MOREHEAD CITY — There is a growing shortage in high school officials, and the reasons for it are complex.

The truth is, prep athletic contests can’t be played without officials. And while there is no shortage of reasons officials do what they do, the obstacles they face are offsetting the love of the game that inspired them.

Roy Turner, Regional Supervisor of Officials at Eastern Basketball Officials Association, has seen the effects of those obstacles firsthand.

“My biggest challenge is recruiting and retaining young talent,” Turner said. “And I don’t think it’s about the money. I think, instead, it’s the format of the game and the time constraints that come with that, as well as the toxic culture from the schools.”

The retired official and former executive director for the N.C. Athletic Administrators’ Association shares that opinion with a number of officials and umpires still in the field, such as Coastal Athletic Association Regional Supervisor Michael Nye, 46, and former professional baseball umpire and current Division I college baseball official Jimmy Paylor, 51, a Harkers Island native now living in Morehead City.
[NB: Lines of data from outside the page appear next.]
(** Once [get_stacks] has returned on rank 0, [stack_count[label]] is the
    sum of the counts of all processes, rank 0 included. *)
Theorem get_stacks_total_count (leader : MPIStats)
  (followers : list MPIStats) :
  stacks_agree leader followers ->
  (exists nt self',
     steps {| procs := map get_stacks (leader :: followers); net := [] |}
           {| procs := Ret self' :: map Ret followers; net := nt |})
  /\ (forall c self',
        steps {| procs := map get_stacks (leader :: followers); net := [] |}
              c ->
        nth_error (procs c) 0 = Some (Ret self') ->
        forall label, In label (dict_keys (little_stack leader)) ->
          attr_getitem (stack_count self') label
          = inr (Py.sum (map (fun p => count_at p label)
                             (leader :: followers)))).
Proof.
  intros Hag. split; [exact (proj1 (get_stacks_gathers _ _ Hag))|].
  intros c self' Hsteps Hret label Hl.
  rewrite (get_stacks_leader_object _ _ Hag c self' Hsteps Hret).
  unfold stacks_gathered, summing.
  cbn [stack_count set_little_stack set_stacks set_stack_count attr_getitem].
  unfold dict_getitem, gathered_counts.
  rewrite (dict_get_keyed snd
             (fun l => gathered_count leader (core_count followers)
                         (cores_from_1 (numcores leader)) l))
    by (now rewrite map_snd_enumerate).
  now rewrite gathered_count_total by exact (agree_numcores _ _ Hag).
Qed.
“This a conversation we have quite a bit in the locker rooms,” Paylor said. “I think a large part of it is the toxic culture at the ball parks and gymnasiums. Along with the pay, that’s why there has been a decline. This job comes with an earful, and that’s a problem.”

The N.C. High School Athletic Association (NCHSAA) has taken measurable strides in changing the culture associated with prep sports, but the shortage in officials is not getting better, which will inevitably lead to wholesale changes at the school level.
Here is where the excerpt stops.